3. Experimental results
3.1 Quantification of motion in the cerebral cortex during functional imaging of behaving mice
We quantified the tissue motion during functional imaging of behaving mice, as shown in Fig. 2. A sparse subset of neurons in mouse primary barrel cortex (S1) was labelled with the mixture of diluted AAV2-1-Syn-Cre and AAV2-1-Flex-Syn-GCaMP6f viruses. We performed volumetric imaging at 14 Hz (volume size 77 × 15.4 × 40 µm3 at ~10-300 µm under the dura) with the mouse running on a linear treadmill at liberty. The imaging of GCaMP6f-expressing dendrites and spines [Fig. 2(a) and Visualization 1] showed apparent motion (Visualization 2) during mouse locomotion. We registered the volumetric data sets with respect to a manual-chosen volume. The resulting motion vectors are shown in Fig. 2(c). We computed the maximum intensity projection of the registered images along time, and then segmented regions of interest using the Simple Neurite Tracer plugin in ImageJ (NIH). We show the fluorescence dynamics ΔF/F of dendrites and spines resulting from spontaneous neuronal activity in Figs. 2(e) and 2(f). As expected, the motion caused substantial artifacts without proper image registration, making it difficult, if possible, to interpret the calcium signal.
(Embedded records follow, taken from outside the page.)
(** Deleting: an item whose path leads somewhere is removed with its whole
    subtree, its identifier and those of the subtree are retired, every other
    path leads where it led and every other identifier stays; a failed commit
    changes nothing. *)
Theorem delete_correct now id parts c p p' r :
  prov_ok p → p_seq p < 2 ^ 64 - 1 → in_i64 now → pathFor id (p_ids p) = Some (join_slash parts) → parts ≠ [] →
  Forall normal parts → Forall utf8 parts → leads (p_store p) (p_root p) parts c →
  DeleteItem cfg signer now id p = (p', r) → clean (p_store p') →
  prov_ok p' ∧
  match r with
  | Ok _ => p_seq p' = p_seq p + 1 ∧
      (∃ n, Resolve (p_root p') (join_slash parts) (p_store p') = Err (MNotFound n)) ∧
      (∀ qs c, apart parts qs → leads (p_store p) (p_root p) qs c → leads (p_store p') (p_root p') qs c) ∧
      (∀ id', pathFor id' (p_ids p') =
         match pathFor id' (p_ids p) with Some q => if in_subtree (join_slash parts) q then None else Some q | None => None end)
  | Err e => (∃ se, e = PPublish se) ∧ p_root p' = p_root p ∧ p_seq p' = p_seq p ∧ p_ids p' = p_ids p ∧
      view (p_roots p') = view (p_roots p)
  end.
Proof.
  intros Hpo Hseq Hnow Hid Hne Hn Hu Hw E Hcl.
  assert (join_slash parts ≠ "") as Hjs.
  { destruct (exists_last Hne) as (init & name & ->). by apply parentAndBase_snoc. }
  unfold DeleteItem in E. apply bind_inv in E as (p0 & r0 & E0 & E). unfold path_of in E0. rewrite Hid in E0.
  apply pair_eq in E0 as [<- <-]. rewrite decide_False in E by done.
  apply bind_inv in E as (p1 & r1 & E1 & E). unfold get_root in E1. apply pair_eq in E1 as [<- <-].
  rewrite bind_assoc in E. apply bind_inv in E as (p2 & r2 & E2 & E).
  assert (p_store p' = p_store p2) as Hst.
  { destruct r2 as [[]|e]; [unfold with_ids in E; by apply pair_eq in E as [<- _]|by destruct E as [-> _]]. }
  rewrite Hst in Hcl.
  destruct (remove_commit now (p_root p) (join_slash parts) parts c p p2 r2 Hpo Hseq Hnow (splitPath_join parts Hn) Hne Hu Hw E2 Hcl)
    as [Hi2 Hr2].
  destruct r2 as [[]|e].
  2:{ destruct E as [-> ->]. destruct Hr2 as [He Hr Hs Hv Hi Hok]. done. }
  destruct Hr2 as (Hok2 & Hs2 & Hx2 & Hmiss & Helse). unfold with_ids in E. apply pair_eq in E as [<- <-].
  cbn [p_store p_root p_seq p_ids]. rewrite Hi2.
  destruct (remove_spec (p_ids p) (join_slash parts) (map_to_list (collectSubtree (byPath (p_ids p)) (join_slash parts))))
    as (Hwf' & _ & Hpaths); [apply Hpo|unfold lists; reflexivity|done|].
  split; [by apply prov_ok_ids|]. split_and!; try done. by apply missing_Resolve; [apply Hok2|..].
Qed.

(** The two grafts of Rename, when both succeed. *)
Lemma rename_grafts now old new e p p' r :
  Forall normal old → Forall normal new → old ≠ [] → Forall utf8 old → Forall utf8 new → cap_ok (e_Cap e) →
  prov_ok p → p_seq p < 2 ^ 64 - 1 → in_i64 now →
  openable (holds := holds) (p_store p) (p_root p) new →
  (∀ w' root', extends (p_store p) w' → leads w' root' new (e_Cap e) →
     (∀ qs c, apart new qs → leads (p_store p) (p_root p) qs c → leads w' root' qs c) → ∃ c', leads w' root' old c') →
  (let! grafted := writes (Graft cfg (p_root p) (join_slash new) (e_Cap e) (e_Stat e)) in
   let! newRoot := writes (GraftRemove cfg grafted (join_slash old)) in
   commit signer now newRoot) p = (p', r) → clean (p_store p') →
  p_ids p' = p_ids p ∧ extends (p_store p) (p_store p') ∧
  match r with
  | Ok _ => prov_ok p' ∧ p_seq p' = p_seq p + 1 ∧ missing (holds := holds) (p_store p') (p_root p') old ∧
      (apart old new → leads (p_store p') (p_root p') new (e_Cap e)) ∧
      (∀ qs c, apart new qs → apart old qs → leads (p_store p) (p_root p) qs c → leads (p_store p') (p_root p') qs c)
  | Err er => (∃ se, er = PPublish se) ∧ p_root p' = p_root p ∧ p_seq p' = p_seq p ∧ view (p_roots p') = view (p_roots p) ∧ prov_ok p'
  end.
Proof.
  intros Hno Hnn Hne Huo Hun Hc Hpo Hseq Hnow Ho Hold E Hcl.
  apply bind_inv in E as (p1 & r1 & E1 & E). apply sets_store in E1 as (w1 & r1' & E1 & -> & ->).
  assert (clean w1) as Hcl1.
  { destruct r1' as [g|]; cbn [map_err] in E; [|by destruct E as [-> _]].
    apply bind_inv in E as (p2 & r2 & E2 & E). apply sets_store in E2 as (w2 & r2' & E2 & -> & ->). cbn [set_store p_store] in *.
    apply (GraftRemove_back g (join_slash old)). rewrite E2. cbn [fst].
    destruct r2' as [nr|]; cbn [map_err] in E; [|by destruct E as [-> _]].
    pose proof (commit_store now nr (set_store (set_store p w1) w2)) as Hst. rewrite E in Hst. cbn in Hst. by rewrite <-Hst. }
  unfold Graft in E1. rewrite splitPath_join in E1 by done.
  assert (graft cfg (p_root p) new (e_Cap e) (e_Stat e) (p_store p) = (w1, r1')) as Eg by (destruct new; [by inversion Ho|done]).
  destruct (graft_spec cfg (e_Cap e) (e_Stat e) new (p_root p) (p_store p) w1 r1' (po_store p Hpo) Ho Hun Hc Eg Hcl1)
    as (g & -> & _ & _ & Hx1 & Hw1 & Hoth1).
  cbn [map_err] in E. destruct (Hold w1 g Hx1 Hw1 Hoth1) as [c' Hold'].
  assert (prov_ok (set_store p w1)) as Hpo1 by (by apply prov_ok_store).
  destruct (remove_commit now g (join_slash old) old c' (set_store p w1) p' r Hpo1 Hseq Hnow (splitPath_join old Hno) Hne Huo Hold' E Hcl)
    as [Hi2 Hr2].
  split; [done|]. destruct r as [[]|er].
  - destruct Hr2 as (Hok2 & Hs2 & Hx2 & Hmiss & Helse). cbn [set_store p_store p_root p_seq] in *.
    split; [by eapply ext_trans|]. split_and!; try done.
    + intros Ha. by apply Helse.
    + intros qs c Han Hao Hw. apply Helse; [done|]. by apply Hoth1.
  - destruct Hr2 as [He Hr Hs Hv Hi Hok]. cbn [set_store p_store p_root p_seq p_roots] in *. split; [|done].
    destruct Hpo as [Hwok _ _ _ _ _]. destruct Hok as [Hwok' _ _ _ _ _].
    apply bind_inv in E as (p2 & r2 & E2 & E). apply sets_store in E2 as (w2 & r2' & E2 & -> & ->). cbn [set_store p_store] in *.
    unfold GraftRemove in E2. rewrite splitPath_join in E2 by done.
    assert (graftRemove cfg g old w1 = (w2, r2')) as Eg2 by (by destruct old).
    assert (p_store p' = w2) as Hw2.
    { destruct r2' as [nr|]; cbn [map_err] in E; [|by destruct E as [-> _]].
      pose proof (commit_store now nr (set_store (set_store p w1) w2)) as Hst. by rewrite E in Hst. }
    rewrite Hw2 in Hcl |- *.
    destruct (graftRemove_spec cfg old g w1 w2 r2' c' (proj1 Hx1) Hne Hold' Huo Eg2 Hcl) as (? & _ & _ & _ & Hx2 & _).
    by eapply ext_trans.
Qed.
Fig. 2 Functional imaging of dendrite and dendritic spines in S1 cortex for a mouse running on a linear treadmill at liberty. (a) Volume view of the dendrite and dendritic spines (see also Visualization 1). Size: 77 × 15.4 × 40 µm3. (b) Maximum intensity projection of the volume along z axis. (c) Running speed of the mouse and brain motion quantified from the functional imaging in Visualization 2. (d) Quiver plot of brain motion. (e) and (f) Fluorescence dynamics ΔF/F of the dendritic shafts and dendritic spines marked by the yellow arrows and red triangles in (b), respectively. Left: signal after registration; right: signal without registration. The artifacts are highlighted by the black dash boxes.
We further quantified motion of S1 cortex, as shown in Fig. 3. We applied air puffs to the mouse whiskers for sensory stimulation. We recorded the images at 14 Hz for the 140 × 42 × 40 µm3 volume at ~10-300 µm under the dura, and used the static signal from dsRed-expressing neurons for registration. Based on Fig. 3(a), mouse locomotion always introduced brain motion. Moreover, there were also slow drifts when the mouse was at rest, which may result from the tissue deformation after abrupt crashes with coverslip during locomotion. In Figs. 3(b) and 3(c), we quantified motion from imaging a mouse on different days. The out-of-plane motion (OPM), or z-motion, was not severe as shown in Fig. 3(b). However, the OPM varied significantly in a later imaging section, as shown in Fig. 3(c). We summarized the motion of 3 mice (34 trials in total) in Fig. 3(d). The motion during running was quantified based on the data windows when the running speed was nonzero. The mean values of the maximum in-plane motion (IPM) and OPM during running were 5.8 ± 1.5 µm and 2.8 ± 1.3 µm, respectively. When the mice were at rest, the mean IPM and OPM were 1.3 ± 0.5 µm and 0.3 ± 0.2 µm, respectively. It suggests that OPM was usually smaller than IPM, which may benefit from our novel optical window design. But when the mice were running, transient OPM can be ~5 µm, much larger than the FWHM of axial PSF.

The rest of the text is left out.